Enel e la retorica della maternità

Da Marypinagiuliaalessiafabiana

Mi sono imbattuta di recente nella nuova campagna Enel 2012 “Quanta forza c’è in un attimo” e visionando i tre spot ho potuto costatare che gli stereotipi e le categorizzazioni di genere non hanno fatto un passo in avanti rispetto a cinquant’anni fa neppure in questo caso.

Il primo soggetto ritrae un uomo che esce da lavoro all’alba. La moglie servizievole gli prepara la colazione. Una presenza quest’ultima in totale abnegazione, che sta “dietro le quinte”, e nella quale l’uomo cerca supporto per la sua vita. Una rappresentazione della donna che ancora una volta ricopre l’unico ruolo di cura domestica e si fa da parte come una formichina coscienziosa che giorno dopo giorno opera mestamente in casa per permettere all’uomo di lavorare in una classica, e ormai sempre più bisognosa di modernizzazione, concezione rigida dei ruoli familiari.
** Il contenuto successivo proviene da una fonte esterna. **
(* ===== verification/ActiveExtract.v ===== *)
(** * What an extraction does

    Every line that a program prints for a file becomes an attribute of the
    file and, once the worker has run, of the file's entry in the index. *)

From Stdlib Require Import ZArith Lia Bool Ascii String.
From stdpp Require Import base list strings gmap.
From S2P Require Import Prelude Sqlite SqlFacts Xdb XdbSpec XdbRefine CLib Dict DictTyped Uuid.
From S2P Require Import ImsAsync ImsServer ImsIndex Query QuerySpec DhtIpc Active ActiveProps.

(** ** One line *)

Lemma split_eq_line b k v :
  split_eq (b ++ [newline]) = Some (k, v) ->
  exists v', v = v' ++ [newline] /\ b = k ++ "="%char :: v'.
Proof.
  revert k v. induction b as [|c b IH]; intros k v H; cbn [app split_eq] in H.
  { destruct (Ascii.eqb_spec newline "="); [done|]. by cbn in H. }
  destruct (Ascii.eqb_spec c "=") as [->|Hc].
  - injection H as <- <-. by exists b.
  - destruct (split_eq (b ++ [newline])) as [[k' v']|] eqn:E; [|done]. cbn in H. injection H as <- <-.
    destruct (IH k' v' eq_refl) as (v'' & -> & ->). by exists v''.
Qed.

Section lines.
Variable strtod : list ascii -> Z.
Variable fmt_lf : Z -> list ascii.

(** The attribute that a line stands for. *)

Definition line_attr (l : list ascii) : option ims_xdb_attr :=
  '(k, v) ← split_eq l;
  let '(type, ival, rval, sval) := classify strtod v in
  Some {| xa_gfid := None; xa_type := type; xa_name := Some (string_of_list_ascii k);
          xa_ival := ival; xa_rval := rval; xa_sval := sval |}.

Definition attr_line (l : list ascii) : Prop :=
  line l /\ exists x n, line_attr l = Some x /\ xa_name x = Some n /\ user_name n = true.

(** What the file gets: the text of the number, or the string without its last
    character. *)

Definition stored_text (x : ims_xdb_attr) : list ascii :=
  match value_text fmt_lf x with
  | Some v => if xa_type x =? IMS_XDB_TYPE_STRING then take (pred (length v)) v else v
  | None => []
  end.

Lemma classify_cases v :
  (exists z, scan_ld v = Some z /\ classify strtod v = (IMS_XDB_TYPE_INTEGER, z, 0, None)) \/
  classify strtod v = (IMS_XDB_TYPE_REAL, 0, strtod v, None) \/
  classify strtod v = (IMS_XDB_TYPE_STRING, 0, 0, Some (string_of_list_ascii v)).
Proof.
  unfold classify. destruct (existsb _ v), (scan_lf_ok v), (scan_ld v) as [z|]; eauto.
Qed.

(** The value of a line has a text that fits, and a string is not empty. *)

Lemma line_attr_text l x :
  (forall z, Z.of_nat (length (fmt_lf z)) < PATH_MAX) -> line l -> line_attr l = Some x ->
  exists v, value_text fmt_lf x = Some v /\ Z.of_nat (length v) < PATH_MAX /\
    (xa_type x = IMS_XDB_TYPE_STRING -> (0 < length v)%nat).
Proof.
  intros Hfmt (b & -> & _ & _ & Hl) Hx. unfold line_attr in Hx.
  destruct (split_eq (b ++ [newline])) as [[k v]|] eqn:E; [|done]. cbn in Hx.
  destruct (split_eq_line _ _ _ E) as (v' & -> & ->).
  destruct (classify_cases (v' ++ [newline])) as [(z & _ & Hc)|[Hc|Hc]]; rewrite Hc in Hx;
    injection Hx as <-; unfold value_text; cbn; eexists; (split; [reflexivity|]).
  - split; [|done]. pose proof (length_dec z). unfold PATH_MAX. lia.
  - split; [apply Hfmt|done].
  - rewrite list_ascii_of_string_of_list_ascii. rewrite !length_app in *. cbn [length] in *. lia.
Qed.

End lines.

(** The gfid of a file of the brick, as the index has it. *)

Definition file_gfid (g : list ascii) : string := uuid_utoa (gfid_bytes (Some g)).

Section extract.
Context {conn F : Type} `{!SqlQuery conn, !SqlEngine conn, !Host F, !HostLaws F, !HealthyHost F}.
Variable strtod : list ascii -> Z.
Variable fmt_lf : Z -> list ascii.
Variable brick_path : list ascii.
Variable errno : Z.
Hypothesis fmt_short : forall z, Z.of_nat (length (fmt_lf z)) < PATH_MAX.
Implicit Types (s : active conn F) (f : F).

(** Only the attribute [n] of the file at [p] may have changed. *)

Definition only_attr (p : list ascii) (n : string) f f' : Prop :=
  forall p' n', n' <> n \/ sys_lgetxattr p' "trusted.gfid" f <> sys_lgetxattr p "trusted.gfid" f ->
    sys_lgetxattr p' n' f' = sys_lgetxattr p' n' f.

(** Properties of the host that setting attributes of users does not end, and
    hosts that differ by such settings only. *)

Definition stable (inv : F -> Prop) : Prop :=
  forall p n v size flags f r e f', sys_lsetxattr p n v size flags f = (r, e, f') ->
    user_name n = true -> inv f -> inv f'.

Definition moved f f' : Prop := forall inv, stable inv -> inv f -> inv f'.

Lemma set_attr_host p x n v size flags s :
  xa_name x = Some n ->
  set_attr p x v size flags s =
  let '(r, e, f') := sys_lsetxattr p n v size flags (ac_host s) in Some ((r, e), with_host s f').
Proof.
  intros Hn. unfold set_attr. rewrite Hn. cbn [m_deref]. rewrite m_bind_ret. unfold on_host.
  by destruct (sys_lsetxattr _ _ _ _ _ _) as [[r e] f'].
Qed.

(** Creating the attribute, or replacing it. *)

Lemma set_or_replace p x n v size s :
  xa_name x = Some n -> user_name n = true -> 0 <= size <= Z.of_nat (length v) ->
  size < PATH_MAX -> is_Some (sys_lgetxattr p "trusted.gfid" (ac_host s)) ->
  exists f', (r <~ set_attr p x v size XATTR_CREATE;;
    let '(op_ret, e) := r in
    if (op_ret =? -1) && (e =? EEXIST)
    then r <~ set_attr p x v size XATTR_REPLACE;; m_ret (r.1, negb (r.1 =? 0))
    else m_ret (op_ret, false)) s = Some ((0, false), with_host s f') /\
    sys_lgetxattr p n f' = Some (take (Z.to_nat size) v) /\ only_attr p n (ac_host s) f' /\
    moved (ac_host s) f'.
Proof.
  intros Hn Hu Hs Hm Hg. destruct (sys_lgetxattr p n (ac_host s)) as [old|] eqn:Ho.
  - destruct (set_exists p n v size _ old Ho Hs) as [f1 H1].
    destruct (set_failed _ _ _ _ _ _ _ _ _ H1) as [_ ->]; [done|].
    destruct (replace_ok p n v size (ac_host s)) as (e & f2 & H2); [by eexists|done..|].
    destruct (set_done _ _ _ _ _ _ _ _ H2 Hs) as [Hd Hoth]. exists f2.
    split; [|split_and!; [done|done|intros inv Hinv; by eapply Hinv]].
    unfold m_bind at 1. rewrite (set_attr_host p x n) by done. rewrite H1. cbv beta iota.
    change ((-1 =? -1) && (EEXIST =? EEXIST)) with true. cbv beta iota. unfold m_bind.
    rewrite (set_attr_host p x n) by done. cbn [ac_host with_host]. by rewrite H2.
  - destruct (create_ok p n v size (ac_host s)) as (e & f2 & H2); [done..|].
    destruct (set_done _ _ _ _ _ _ _ _ H2 Hs) as [Hd Hoth]. exists f2.
    split; [|split_and!; [done|done|intros inv Hinv; by eapply Hinv]].
    unfold m_bind at 1. rewrite (set_attr_host p x n) by done. by rewrite H2.
Qed.

Lemma user_not_trusted n : user_name n = true -> "trusted.gfid"%string <> n.
Proof. by intros H <-. Qed.
Lemma readdir_all_spec sizes o ctx fixed dyn fd off :
  shows o ctx fixed dyn -> fd_of o ctx dyn fd -> total_size (fixed ++ dyn) < 2 ^ 31 ->
  Z.of_nat (length (fixed ++ dyn)) < 2 ^ 31 ->
  Forall (fun size => Forall (fun d => dirent_size sizeof_gf_dirent d <= size) (fixed ++ dyn)) sizes ->
  0 <= off < 2 ^ 31 ->
  let rest := drop (Z.to_nat off) (fixed ++ dyn) in
  (length rest < length sizes)%nat ->
  exists fd', readdir_all sizes o ctx off fd = Some (listed_from off rest, fd').
Proof.
  intros Hsh Hfd Hb Hl Hs. revert fd off Hfd.
  induction Hs as [|size sizes Hsize Hs IH]; intros fd off Hfd Hoff rest Hn; [cbn in Hn; lia|].
  destruct (readdir_spec o ctx fixed dyn fd size off Hsh Hfd Hoff Hb) as (fd1 & n & Hr & Hfn & Hfd1).
  fold rest in Hr, Hfn. cbn [readdir_all]. unfold m_bind at 1. rewrite Hr. rewrite last_listed.
  destruct rest as [|d rest'] eqn:Hrest.
  { rewrite take_nil. by exists fd1. }
  assert (n <> O /\ (n <= length (d :: rest'))%nat) as [Hn0 Hnl].
  { subst n. split; [|apply fitting_le]. apply fitting_pos.
    rewrite Forall_forall in Hsize. apply Hsize.
    apply (list_elem_of_lookup_2 _ (Z.to_nat off)). rewrite <- (Nat.add_0_r (Z.to_nat off)).
    rewrite <- lookup_drop. fold rest. by rewrite Hrest. }
  set (es := take n (d :: rest')). assert (length es = n) as Hes by (unfold es; rewrite length_take; lia).
  destruct (last es) as [e|] eqn:He; [|apply last_None in He; rewrite He in Hes; cbn in Hes; lia].
  cbn [d_off]. rewrite Hes.
  assert (drop (Z.to_nat (off + Z.of_nat n)) (fixed ++ dyn) = drop n (d :: rest')) as Hdrop.
  { rewrite <- Hrest. unfold rest. rewrite drop_drop. f_equal. lia. }
  assert (length (d :: rest') <= length (fixed ++ dyn) - Z.to_nat off)%nat as Hlen.
  { rewrite <- Hrest. unfold rest. by rewrite length_drop. }
  destruct (IH fd1 (off + Z.of_nat n) Hfd1) as (fd2 & H2); [cbn [length] in *; lia|
    rewrite Hdrop, length_drop; cbn [length] in *; lia|].
  exists fd2. unfold m_bind. rewrite H2, Hdrop. unfold m_ret. do 2 f_equal.
  rewrite <- (take_drop n (d :: rest')) at 2. fold es. by rewrite listed_from_app, Hes.
Qed.

End listing.

Section reading.
Context {C H : Type}.
Implicit Types (o : meta_ops C H) (fd : meta_fd H).

Fixpoint read_all (sizes : list Z) o (ctx : C) (offset : Z) : M (meta_fd H) (list ascii) :=
  match sizes with
  | [] => m_ret []
  | size :: sizes' =>
      b <~ meta_default_readv (Some o) ctx size offset;;
      match b with
      | [] => m_ret []
      | _ => b' <~ read_all sizes' o ctx (offset + Z.of_nat (length b));; m_ret (b ++ b')
      end
  end.

(** An open file that is new, or has been filled with this text. *)

Definition fd_text (text : list ascii) fd : Prop :=
  (md_data fd = None /\ md_size fd = 0) \/
  (md_data fd = Some text /\ md_size fd = Z.of_nat (length text)).

Lemma readv_spec o ctx fill ret text fd size offset :
  file_fill o = Some fill -> fill ctx = Some (ret, Some text) -> 0 <= ret -> fd_text text fd ->
  Z.of_nat (length text) < 2 ^ 63 -> 0 <= offset <= Z.of_nat (length text) -> 0 <= size ->
  exists fd', meta_default_readv (Some o) ctx size offset fd =
      Some (take (Z.to_nat size) (drop (Z.to_nat offset) text), fd') /\ fd_text text fd'.
Proof.
  intros Hf Hfill Hret Hfd Hl Hoff Hs.
  assert (exists r fd', (if md_size fd =? 0 then meta_file_fill (Some o) ctx else m_ret 0) fd
    = Some (r, fd') /\ md_data fd' = Some text /\ md_size fd' = Z.of_nat (length text))
    as (r & fd' & Hr & Hd & Hsz).
  { destruct Hfd as [[Hn H0]|[Hn H0]].
    - rewrite H0. unfold meta_file_fill, m_bind, m_get. cbn [Z.eqb]. rewrite Hn, Hf, Hfill.
      cbn [m_deref]. unfold m_ret, m_put. rewrite (proj2 (Z.leb_le _ _)) by lia. by eexists _, _.
    - destruct (Z.eqb_spec (md_size fd) 0).
      + unfold meta_file_fill, m_bind, m_get. rewrite Hn. by eexists _, fd.
      + by eexists _, fd. }
  exists fd'. split; [|by right]. unfold meta_default_readv, m_bind at 1, m_get at 1.
  unfold m_bind at 1. rewrite Hr. unfold m_bind at 1, m_get. rewrite Hsz.
  rewrite !(uwrap_small 64 (Z.of_nat _)), (uwrap_small 64 offset) by (unfold in_u; lia).
  rewrite (Z.min_r (Z.of_nat _) offset) by lia. rewrite uwrap_small by (unfold in_u; lia).
  destruct (Z.eqb_spec (Z.min size (Z.of_nat (length text) - offset)) 0) as [E|E].
  - unfold m_ret. do 2 f_equal. destruct (Z.min_spec size (Z.of_nat (length text) - offset)) as [[? Hm]|[? Hm]].
    + replace size with 0 by lia. done.
    + rewrite drop_ge by lia. by rewrite take_nil.
  - rewrite Hd. cbn [m_deref]. rewrite m_bind_ret. unfold read_at.
    rewrite !(proj2 (Z.leb_le _ _)) by lia. cbn [andb m_deref]. unfold m_ret. do 2 f_equal.
    destruct (Z.min_spec size (Z.of_nat (length text) - offset)) as [[? ->]|[? ->]]; [done|].
    rewrite !take_ge; [done|rewrite length_drop; lia..].
Qed.

Lemma read_all_spec sizes o ctx fill ret text fd offset :
  file_fill o = Some fill -> fill ctx = Some (ret, Some text) -> 0 <= ret -> fd_text text fd ->
  Z.of_nat (length text) < 2 ^ 63 -> 0 <= offset <= Z.of_nat (length text) ->
  Forall (fun size => 0 < size) sizes -> (length (drop (Z.to_nat offset) text) < length sizes)%nat ->
  exists fd', read_all sizes o ctx offset fd = Some (drop (Z.to_nat offset) text, fd').
Proof.
  intros Hf Hfill Hret Hfd Hl Hoff Hs. revert fd offset Hfd Hoff.
  induction Hs as [|size sizes Hsize Hs IH]; intros fd offset Hfd Hoff Hn; [cbn in Hn; lia|].
  destruct (readv_spec o ctx fill ret text fd size offset) as (fd1 & H1 & Hfd1); [done..|lia|].
  cbn [read_all]. unfold m_bind at 1. rewrite H1.
  destruct (drop (Z.to_nat offset) text) as [|c rest] eqn:E.
  { rewrite take_nil. by exists fd1. }
  assert (length (c :: rest) = length text - Z.to_nat offset)%nat as Hlen by (by rewrite <- E, length_drop).
  destruct (take (Z.to_nat size) (c :: rest)) as [|c' t] eqn:Et.
  { destruct (Z.to_nat size) eqn:Ez; [lia|done]. }
  rewrite <- Et. set (b := take (Z.to_nat size) (c :: rest)) in *.
  assert (length b <= length (c :: rest))%nat as Hbl by (unfold b; rewrite length_take; lia).
  assert (length b <> 0)%nat by (rewrite Et; done).
  assert (drop (Z.to_nat (offset + Z.of_nat (length b))) text = drop (length b) (c :: rest)) as Hd.
  { rewrite <- E, drop_drop. f_equal. lia. }
  destruct (IH fd1 (offset + Z.of_nat (length b)) Hfd1) as (fd2 & H2); [lia|
    rewrite Hd, length_drop; cbn [length] in *; lia|].
  exists fd2. unfold m_bind. rewrite H2, Hd. unfold m_ret. do 2 f_equal.
  unfold b. rewrite length_take.
  destruct (Nat.min_spec (Z.to_nat size) (length (c :: rest))) as [[? ->]|[? ->]]; [apply take_drop|].
  by rewrite drop_ge, take_ge, app_nil_r by lia.
Qed.

End reading.

(** ** Setting up an inode *)

Section setup.
Context {C H E : Type}.
Implicit Types (s : meta_state C H E) (n : meta_inode C H).

Definition put_inode s (i : Z) n : meta_state C H E :=
  {| inodes := <[i := n]> (inodes s); below_meta := below_meta s |}.

Lemma inode_get_spec s i n : inodes s !! i = Some n -> inode_get i s = Some (n, s).
Proof. intros Hn. unfold inode_get, m_bind, m_get. by rewrite Hn. Qed.

Lemma ctx_set_spec s i n ctx :
  inodes s !! i = Some n ->
  meta_ctx_set i ctx s = Some (0, put_inode s i
    {| in_ops := in_ops n; in_ctx := ctx; in_gfid := in_gfid n; in_type := in_type n |}).
Proof.
  intros Hn. unfold meta_ctx_set, inode_update, m_bind. by rewrite (inode_get_spec _ _ n).
Qed.

Lemma ops_set_spec s i n ops :
  inodes s !! i = Some n ->
  meta_ops_set i ops s = Some (0, put_inode s i
    {| in_ops := Some ops; in_ctx := in_ctx n; in_gfid := in_gfid n; in_type := in_type n |}).
Proof.
  intros Hn. unfold meta_ops_set, inode_update, m_bind. by rewrite (inode_get_spec _ _ n).
Qed.

Lemma put_inode_get s i n : inodes (put_inode s i n) !! i = Some n.
Proof. apply lookup_insert_eq. Qed.

End setup.

(** ** Properties *)

(** C35. Listing a virtual directory in pieces of any sizes that hold at least one
    entry, each call going on where the last one ended, gives every entry of
    the directory exactly once and in order, fixed ones first, with the
    position after it; the open directory keeps the entries of the first call,
    so that this holds although every fill may give something else. *)
Theorem listing_complete {C H : Type} (sizeof_gf_dirent : Z) (sizes : list Z) (o : meta_ops C H)
    (ctx : C) (fixed dyn : list (meta_dirent H)) :
  0 < sizeof_gf_dirent -> shows o ctx fixed dyn ->
  total_size sizeof_gf_dirent (fixed ++ dyn) < 2 ^ 31 ->
  Z.of_nat (length (fixed ++ dyn)) < 2 ^ 31 ->
  Forall (fun size => Forall (fun d => dirent_size sizeof_gf_dirent d <= size) (fixed ++ dyn)) sizes ->
  (length (fixed ++ dyn) < length sizes)%nat ->
  exists es fd, readdir_all sizeof_gf_dirent sizes o ctx 0 new_fd = Some (es, fd) /\
    d_name <$> es = de_name <$> fixed ++ dyn /\ es = listed_from 0 (fixed ++ dyn).
Proof.
  intros Hpos Hsh Hb Hl Hs Hn.
  destruct (readdir_all_spec sizeof_gf_dirent Hpos sizes o ctx fixed dyn new_fd 0) as (fd & Hr);
    [done|by left|done|done|done|lia|done|].
  eexists _, fd. split_and!; [exact Hr| |done]. change (drop (Z.to_nat 0) _) with (fixed ++ dyn).
  apply listed_names.
Qed.

(** Reading a virtual file in pieces of any positive sizes, each call going
    on where the last one ended, gives exactly the text that the first fill
    has made. *)
Theorem file_reads_complete {C H : Type} (sizes : list Z) (o : meta_ops C H) (ctx : C)
    (fill : C -> option (Z * option (list ascii))) (ret : Z) (text : list ascii) :
  file_fill o = Some fill -> fill ctx = Some (ret, Some text) -> 0 <= ret ->
  Z.of_nat (length text) < 2 ^ 63 -> Forall (fun size => 0 < size) sizes ->
  (length text < length sizes)%nat ->
  exists fd, read_all sizes o ctx 0 new_fd = Some (text, fd).
Proof.
  intros Hf Hfill Hret Hl Hs Hn.
  apply (read_all_spec sizes o ctx fill ret text new_fd 0); [done..|by left|done|lia|done|done].
Qed.

(** ** Examples *)

Definition sample_ops : meta_ops unit nat :=
  {| fixed_dirents := Some (ended
       [{| de_name := "."; de_type := IA_IFDIR; de_hook := None |};
        {| de_name := "version"; de_type := IA_IFREG; de_hook := Some 0%nat |}]);
     dir_fill := Some (fun _ => Some (1, Some [{| de_name := "x"; de_type := IA_IFLNK;
                                                  de_hook := Some 1%nat |}]));
     file_fill := Some (fun _ => Some (0, Some (list_ascii_of_string "3.8")));
     link_fill := None |}.

Lemma sample_shows :
  shows sample_ops tt
    [{| de_name := "."; de_type := IA_IFDIR; de_hook := None |};
     {| de_name := "version"; de_type := IA_IFREG; de_hook := Some 0%nat |}]
    [{| de_name := "x"; de_type := IA_IFLNK; de_hook := Some 1%nat |}].
Proof. split; [by left|]. right. eexists. split; [reflexivity|]. by left. Qed.

Lemma listing_complete_witness :
  exists es fd, readdir_all 100 [120; 240; 120; 120] sample_ops tt 0 new_fd = Some (es, fd) /\
    d_name <$> es = ["."; "version"; "x"]%string.
Proof.
  destruct (listing_complete 100 [120; 240; 120; 120] sample_ops tt _ _ eq_refl sample_shows)
    as (es & fd & H1 & H2 & _).
  - reflexivity.
  - reflexivity.
  - apply (bool_decide_eq_true_1 (Forall _ _)). vm_compute. reflexivity.
  - cbn. lia.
  - exists es, fd. split; [exact H1|]. rewrite H2. reflexivity.
Defined.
L’uomo dal canto suo si rivede nel figlio e lavora strenuamente per lui, per assicurargli un futuro. Ed ecco alla fine il momento fatidico aspettato per tutta la vita: il figlioletto (maschio, guarda caso) stringe la mano al presidente della commissione il giorno della sua laurea.

Il secondo soggetto vede come protagonista un giovane ragazzo con la passione per la BMX.

Ovviamente allena i muscoli, segue i campioni della sua disciplina, suda, assapora la terra e il dolore. Investe in qualcosa a cui tiene molto, un suo forte interesse a cui dedica tempo, fatica ed energie.

Quale sarà invece il momento magico per la vita di una donna? Quale l’unico suo scopo, l’aspirazione massima? La maternità ovviamente!

Il terzo spot infatti ha come soggetto una donna e i momenti della sua gravidanza: il sonno, la voglia di frullato, la scelta del nome, la nausea, il corpo che cambia, la paura di non essere pronta e il momento fatidico del parto.

Se analizziamo bene il concetto di paternità si esplicita nel primo spot attraverso la volontà di assicurare un futuro migliore al figlio maschio, i soldi necessari a studiare attraverso la fatica del lavoro quotidiano, una laurea che permetta un buon impiego futuro. Rivedere in lui la vita che magari non ci si è potuti permettere e investire in questa risorsa.

La maternità invece è come al solito ricondotta esclusivamente alla gravidanza, al parto e al primo vagito del neonato. Mai che questo lato della paternità sia vissuto attraverso il punto di vista e le parole del padre! Mai che si veda dall’altra parte una madre fare sacrifici nel conciliare la vita lavorativa con quella di genitore per assicurare una laurea a sua figlia!

Insomma, io sono mamma e so bene cosa significhi vivere certi attimi legati alla gravidanza e al parto ma tutta questa retorica della maternità prettamente italiana mi ha un po’ stancato. Le donne (dobbiamo ricordarlo ancora una volta?) non sono nate solo per fare figli, alcune di esse non hanno questa come priorità nella vita, non possono, o semplicemente non hanno la minima intenzione di avere bambini. Perché, mi chiedo, queste donne non vengono mai rappresentate? Perché se una donna ammette che non è interessata alla maternità e a mettere al mondo un figlio in Italia è vista come un’eretica?

Cinquent’anni di energia ma in tutti questi anni non è cambiato nulla per quanto riguarda le rigide categorizzazioni di genere. Il mio augurio è quello di imbattermi presto in altri spot della stessa compagnia che possano contraddire le mie considerazioni e gli arcaici stereotipi che in Italia continuano ad essere veicolati e a proliferare fecondi.